Leave a comment below — how do you feel about depicting sex in a book that's not solely concerned with sex?


  1. Since a never to be forgotten and abortive attempt to write a sex scene in one of my earlier novels(long confined to the trash) I have not tried it again. Replacing selective parts of both anatomies with "him" or "her" has never worked for me. I sometimes wonder if that is the reason most of my characters are either too young or too old for such things.

  2. Personally, I think calling a vagina by that name sounds very clinical when I read fiction, but I rarely ever see it. Maybe that's the reason. On the other hand, I'm not at all a fan of calling it something ridiculous like "her portal of pleasure." Seriously? There are writers who have found a nice balance between the two and their books are considered 'steamy' romance, not erotica. But, again, that's a personal opinion I'm giving as a reader.
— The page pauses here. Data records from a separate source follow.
Lemma substring_of_trans (a b c : string) :
  Re.substring_of a b -> Re.substring_of b c -> Re.substring_of a c.
Proof.
  intros (p & q & ->) (p' & q' & ->). exists (p' +:+ p), (q +:+ q').
  by rewrite !app_assoc_s.
Qed.

Lemma icontains_trans (t1 t2 s : string) :
  Re.icontains t1 t2 -> Re.icontains t2 s -> Re.icontains t1 s.
Proof. rewrite !icontains_lower. apply substring_of_trans. Qed.

Lemma icontains_nonempty (t1 t2 : string) :
  Re.icontains t1 t2 -> t1 <> "" -> t2 <> "".
Proof.
  intros (pre & m & post & -> & Hm) Hne He.
  apply app_eq_nil in He as [_ He]. apply app_eq_nil in He as [-> _].
  apply Hne, lower_nil_inv. by rewrite <- Hm.
Qed.

(** The search box accepts any text.  Whatever is typed, brackets, stars
    and backslashes included, the search step returns a frame with the same
    columns whose rows are a subsequence of the rows it was given: it never
    raises and never adds or reorders rows. *)
Theorem X7_search_never_raises (f : DataFrame) (text : string) :
  exists f',
    search_filter f text = Ok f' /\
    columns f' = columns f /\
    rows f' `sublist_of` rows f.
Proof.
  destruct (decide (text = "")) as [->|Hne].
  - exists f. by rewrite search_filter_empty.
  - eexists. split; [by apply search_filter_ok|]. split; [done|].
    apply filter_sublist.
Qed.

(** Typing more narrows the result: when the text [t1] occurs in the text
    [t2] (case ignored), every row the search keeps for [t2] it also keeps
    for [t1], in the same order. *)
Theorem X8_longer_text_narrows (f : DataFrame) (t1 t2 : string) :
  t1 <> "" ->
  Re.icontains t1 t2 ->
  exists f1 f2,
    search_filter f t1 = Ok f1 /\ search_filter f t2 = Ok f2 /\
    rows f2 `sublist_of` rows f1.
Proof.
  intros Hne Hsub. pose proof (icontains_nonempty _ _ Hsub Hne) as Hne2.
  do 2 eexists. split; [by apply search_filter_ok|].
  split; [by apply search_filter_ok|]. cbn [rows].
  apply filter_sublist_impl. intros r.
  rewrite !row_matchesb_spec. intros (j & Hj & Hc). exists j. split; [done|].
  by eapply icontains_trans.
Qed.

Lemma X8_longer_text_narrows_witness :
  "acm" <> "" /\ Re.icontains "acm" "ACME" /\
  exists f1 f2,
    search_filter accounts "acm" = Ok f1 /\ search_filter accounts "ACME" = Ok f2 /\
    rows f2 `sublist_of` rows f1.
Proof.
  assert (Hsub : Re.icontains "acm" "ACME").
  { apply icontainsb_spec. reflexivity. }
  split; [discriminate|]. split; [exact Hsub|].
  exact (X8_longer_text_narrows accounts "acm" "ACME" ltac:(discriminate) Hsub).
Defined.

(** A missing cell is searched as the text "nan": line 158 converts every
    column with [astype(str)] before it looks for the text, so a row with a
    null cell is kept by every search text that occurs in "nan", and the
    [na=False] argument never comes into play. *)
Theorem X9_null_cells_match_nan (f : DataFrame) (text : string) (r : row) (j : nat) :
  text <> "" ->
  Re.icontains text "nan" ->
  r ∈ rows f ->
  j < length (columns f) ->
  cell_at j r = NaN ->
  exists f', search_filter f text = Ok f' /\ r ∈ rows f'.
Proof.
  intros Hne Hnan Hr Hj Hc. eexists. split; [by apply search_filter_ok|].
  cbn [rows]. apply elem_of_filter_bool. split; [done|].
  apply row_matchesb_spec. exists j. split; [done|]. by rewrite Hc.
Qed.

Lemma X9_null_cells_match_nan_witness :
  "NA" <> "" /\ Re.icontains "NA" "nan" /\
  [Str "Beta"; NaN] ∈ rows (mkDataFrame ["Customer"; "WSC_SAM"] [[Str "Beta"; NaN]]) /\
  1 < length (columns (mkDataFrame ["Customer"; "WSC_SAM"] [[Str "Beta"; NaN]])) /\
  cell_at 1 [Str "Beta"; NaN] = NaN /\
  exists f',
    search_filter (mkDataFrame ["Customer"; "WSC_SAM"] [[Str "Beta"; NaN]]) "NA" = Ok f' /\
    [Str "Beta"; NaN] ∈ rows f'.
Proof.
  assert (Hnan : Re.icontains "NA" "nan") by (apply icontainsb_spec; reflexivity).
  assert (Hr : [Str "Beta"; NaN]
               ∈ rows (mkDataFrame ["Customer"; "WSC_SAM"] [[Str "Beta"; NaN]]))
    by (simpl; left).
  assert (Hj : 1 < length (columns (mkDataFrame ["Customer"; "WSC_SAM"] [[Str "Beta"; NaN]])))
    by (simpl; lia).
  split; [discriminate|]. split; [exact Hnan|]. split; [exact Hr|].
  split; [exact Hj|]. split; [reflexivity|].
  exact (X9_null_cells_match_nan _ "NA" _ 1 ltac:(discriminate) Hnan Hr Hj eq_refl).
Defined.

End search_properties.

(** * Further properties of the loader *)
Section strip_facts.

Lemma lstrip_head (s : string) :
  PyStr.lstrip s = "" \/
  exists c t, PyStr.lstrip s = String c t /\ PyStr.is_space c = false.
Proof.
  induction s as [|c s IH]; [by left|]. simpl.
  destruct (PyStr.is_space c) eqn:E; [done|]. right. by exists c, s.
Qed.

Lemma rstrip_head (c : ascii) (t : string) :
  PyStr.is_space c = false -> exists t', PyStr.rstrip (String c t) = String c t'.
Proof. intros E. simpl. rewrite E. destruct (PyStr.rstrip t); eauto. Qed.

Lemma rstrip_idem (s : string) : PyStr.rstrip (PyStr.rstrip s) = PyStr.rstrip s.
Proof.
  induction s as [|c s IH]; [done|]. simpl.
  destruct (PyStr.rstrip s) as [|d r] eqn:E.
  - destruct (PyStr.is_space c) eqn:Ec; [done|]. simpl. by rewrite Ec.
  - change (PyStr.rstrip (String c (String d r)))
      with (match PyStr.rstrip (String d r) with
            | "" => if PyStr.is_space c then "" else String c ""
            | r' => String c r'
            end).
    by rewrite IH.
Qed.

Lemma strip_idem (s : string) : PyStr.strip (PyStr.strip s) = PyStr.strip s.
Proof.
  unfold PyStr.strip. destruct (lstrip_head s) as [->|(c & t & -> & Hc)]; [done|].
  destruct (rstrip_head c t Hc) as [t' Ht]. rewrite Ht.
  simpl PyStr.lstrip. rewrite Hc, <- Ht. apply rstrip_idem.
Qed.

Lemma upper_char_space (c : ascii) :
  PyStr.is_space (PyStr.upper_char c) = PyStr.is_space c.
Proof. by destruct c as [[] [] [] [] [] [] [] []]. Qed.

Lemma upper_char_idem (c : ascii) :
  PyStr.upper_char (PyStr.upper_char c) = PyStr.upper_char c.
Proof. by destruct c as [[] [] [] [] [] [] [] []]. Qed.

Lemma upper_idem (s : string) : PyStr.upper (PyStr.upper s) = PyStr.upper s.
Proof.
  unfold PyStr.upper. induction s as [|c s IH]; [done|]. simpl.
  by rewrite upper_char_idem, IH.
Qed.

Lemma lstrip_upper (s : string) :
  PyStr.lstrip (PyStr.upper s) = PyStr.upper (PyStr.lstrip s).
Proof.
  unfold PyStr.upper. induction s as [|c s IH]; [done|]. simpl.
  rewrite upper_char_space. by destruct (PyStr.is_space c).
Qed.

Lemma rstrip_upper (s : string) :
  PyStr.rstrip (PyStr.upper s) = PyStr.upper (PyStr.rstrip s).
Proof.
  unfold PyStr.upper. induction s as [|c s IH]; [done|]. simpl.
  rewrite IH, upper_char_space.
  destruct (PyStr.rstrip s); simpl; [by destruct (PyStr.is_space c)|done].
Qed.

Lemma strip_upper (s : string) :
  PyStr.strip (PyStr.upper s) = PyStr.upper (PyStr.strip s).
Proof. unfold PyStr.strip. by rewrite lstrip_upper, rstrip_upper. Qed.

End strip_facts.

(** ASCII text stays ASCII through the loader's steps. *)
Section ascii_facts.
Import Loader Spec.

Lemma ascii_lstrip (s : string) :
  PyStr.ascii_text s = true -> PyStr.ascii_text (PyStr.lstrip s) = true.
Proof.
  induction s as [|c s IH]; [done|]. simpl.
  intros [Hc Hs]%andb_true_iff. destruct (PyStr.is_space c); [auto|].
  simpl. by rewrite Hc, Hs.
Qed.

Lemma ascii_rstrip (s : string) :
  PyStr.ascii_text s = true -> PyStr.ascii_text (PyStr.rstrip s) = true.
Proof.
  induction s as [|c s IH]; [done|]. simpl.
  intros [Hc Hs]%andb_true_iff. specialize (IH Hs).
  destruct (PyStr.rstrip s) as [|c' r].
  - destruct (PyStr.is_space c); [done|]. simpl. by rewrite Hc.
  - change (PyStr.ascii_text (String c (String c' r))) with
      (PyStr.is_ascii c && PyStr.ascii_text (String c' r)).
    by rewrite Hc, IH.
Qed.

Lemma ascii_strip (s : string) :
  PyStr.ascii_text s = true -> PyStr.ascii_text (PyStr.strip s) = true.
Proof. intros H. unfold PyStr.strip. by apply ascii_rstrip, ascii_lstrip. Qed.

Lemma ascii_upper_char (c : ascii) :
  PyStr.is_ascii c = true -> PyStr.is_ascii (PyStr.upper_char c) = true.
Proof.
  unfold PyStr.upper_char, PyStr.is_lower, PyStr.is_ascii, PyStr.code.
  destruct (_ && _) eqn:E; [|done]. intros _.
  apply andb_true_iff in E as [H1 H2].
  apply N.leb_le in H1, H2. apply N.ltb_lt.
  rewrite N_ascii_embedding; lia.
Qed.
As a writer, I hear this topic debated often. I think what it really comes down to is writers will use their own comfortable words and there will be a group of readers out there that like reading that style of sexy scene. Ultimately, that's what I fell back on as I wrote the scenes for my first paranormal romance this winter. And no, at no point do I call a vagina 'her honey'.
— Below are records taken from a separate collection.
(** * Complaints dashboard front end (static/app.js): filter state, loaders,
      delta classifier, table renderer and table search.

    The embedding follows [static/app.js].  JavaScript strings are modelled
    as [string] (the UTF-8 bytes of the text), JSON integers as [Z] (the
    counts of the reports, within the safe-integer range where JavaScript
    prints them in plain decimal), and the division of the percentage column
    as binary64 floating point (primitive floats).  A JSON object is the list
    of its own properties in enumeration order; column names are data names,
    distinct from the members of [Object.prototype].  The asynchronous
    loaders are run sequentially: the part before the first [await], then the
    continuation on the answer of [fetch]. *)

From Stdlib Require Import ZArith String Ascii List Bool Lia Floats DecimalString.
From Stdlib Require Uint63.
Import ListNotations.

Open Scope string_scope.

(* ================================================================== *)
(** ** Strings *)

(** The double quote character, for markup attributes. *)
Definition dq : string := String (ascii_of_nat 34) EmptyString.

(** Line feed, for the multi-line template literals. *)
Definition nl : string := String (ascii_of_nat 10) EmptyString.

(** [`${n}`] and [n.toString()] for a safe integer, which the number type
    holds exactly and prints in plain decimal. *)
Definition numberToString (z : Z) : string :=
  NilZero.string_of_int (Z.to_int z).

(** [s.includes(q)]. *)
Fixpoint includes (s q : string) : bool :=
  String.prefix q s
  || match s with
     | EmptyString => false
     | String _ s' => includes s' q
     end.

(** Number of positions of [s] at which [q] starts. *)
Fixpoint occurrences (q s : string) : nat :=
  match s with
  | EmptyString => 0
  | String _ s' => (if String.prefix q s then 1 else 0) + occurrences q s'
  end.

(** [s1 + s2 + ...] over a list. *)
Definition concatAll (l : list string) : string :=
  fold_right String.append "" l.

(** A JavaScript value that is a string or [null]; truthiness of it. *)
Definition nonEmpty (s : string) : bool := negb (String.eqb s "").

Definition truthy (v : option string) : bool :=
  match v with
  | Some s => nonEmpty s
  | None => false
  end.

(** [v || null]. *)
Definition orNull (v : option string) : option string :=
  if truthy v then v else None.

(** [`${v}`] of a string or [null]. *)
Definition str (v : option string) : string :=
  match v with
  | Some s => s
  | None => "null"
  end.

(** [encodeURIComponent]: the unreserved characters are kept, every other
    byte of the UTF-8 encoding is written [%XX] in upper-case hexadecimal. *)
Definition isUnreserved (c : ascii) : bool :=
  let n := nat_of_ascii c in
  ((65 <=? n) && (n <=? 90)
   || (97 <=? n) && (n <=? 122)
   || (48 <=? n) && (n <=? 57)
   || existsb (Nat.eqb n) [45; 95; 46; 33; 126; 42; 39; 40; 41])%nat.

Definition hexDigit (n : nat) : ascii :=
  ascii_of_nat (if (n <? 10)%nat then 48 + n else 55 + n).

Definition percentEncode (c : ascii) : string :=
  let n := nat_of_ascii c in
  String "%" (String (hexDigit (n / 16)) (String (hexDigit (n mod 16)) "")).

Fixpoint encodeURIComponent (s : string) : string :=
  match s with
  | EmptyString => EmptyString
  | String c s' =>
      (if isUnreserved c then String c EmptyString else percentEncode c)
      ++ encodeURIComponent s'
  end.

(* ================================================================== *)
(** ** The builtins left abstract

    Case mapping and whitespace trimming of Unicode text, and the
    conversions between strings and floating-point numbers, are taken as
    interfaces. *)

Class TextOps := {
  trim : string -> string;          (* String.prototype.trim *)
  toLowerCase : string -> string;   (* String.prototype.toLowerCase *)
  trim_empty : trim "" = "";
  toLowerCase_empty : toLowerCase "" = ""
}.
    1. I think that if you want to be taken seriously as a writer, and you really want to connect with your audience, you have to be honest. And that includes calling things by their proper names. The challenge is that, at least in English, there are many terms for the same thing: the clinical, formal term; the "dirty," often pejorative term; and a range of word in between.
      Words also carry a lot of baggage, and that baggage for each person is different. So that just makes the writer's challenge even steeper.
      "Portal of pleasure?" Geez, where did you read that? "Honey" isn't quite as bad, and I can imagine how you could use honey as a metaphor ... oh, now I have to stop thinking those thoughts. It's still Saturday morning!

    2. LOL! I mean, now that I write adult, I spend time on the sites of bloggers that read romance. They have looong lists of things they've read that are ridiculous (like the two examples I gave you) and the things that bug them personally. It's quite an education!

  3. This is an interesting discussion. I wrestle with the idea that perhaps my sex scenes are too explicit in novels that are not primarily about sex/romance. But I too feel one has to convey clearly what characters are feeling and seeing, because the sensual experience plays into the emotional transformations these scenes create. And if the character is swept up in the moment, I want the reader to be there, too. It's always about balance - I strive for words that are not too timid and not too clinical. There's a romantic gloss to the language, but the actions are explicit. Whether I achieve that balance is something only the reader can say - and readers bring all kinds of biases to such scenes (but that's another discussion).

  4. On erotic romance: Sex is hard to write well. Period. My favorite part of any romantic love story is the sexual tension that proceeds the sex.

    And then there's lots of foreplay.

    Men writing commercial erotica would likely read more like Penthouse letters.

    I don't know about you, but after the couple has had sex ten or twelve times, I'm getting bored. From then on, it's the emotional aspects of the story that have to be intriguing enough to keep me turning pages––that, and a tantalizing hint of more disturbing kink to come.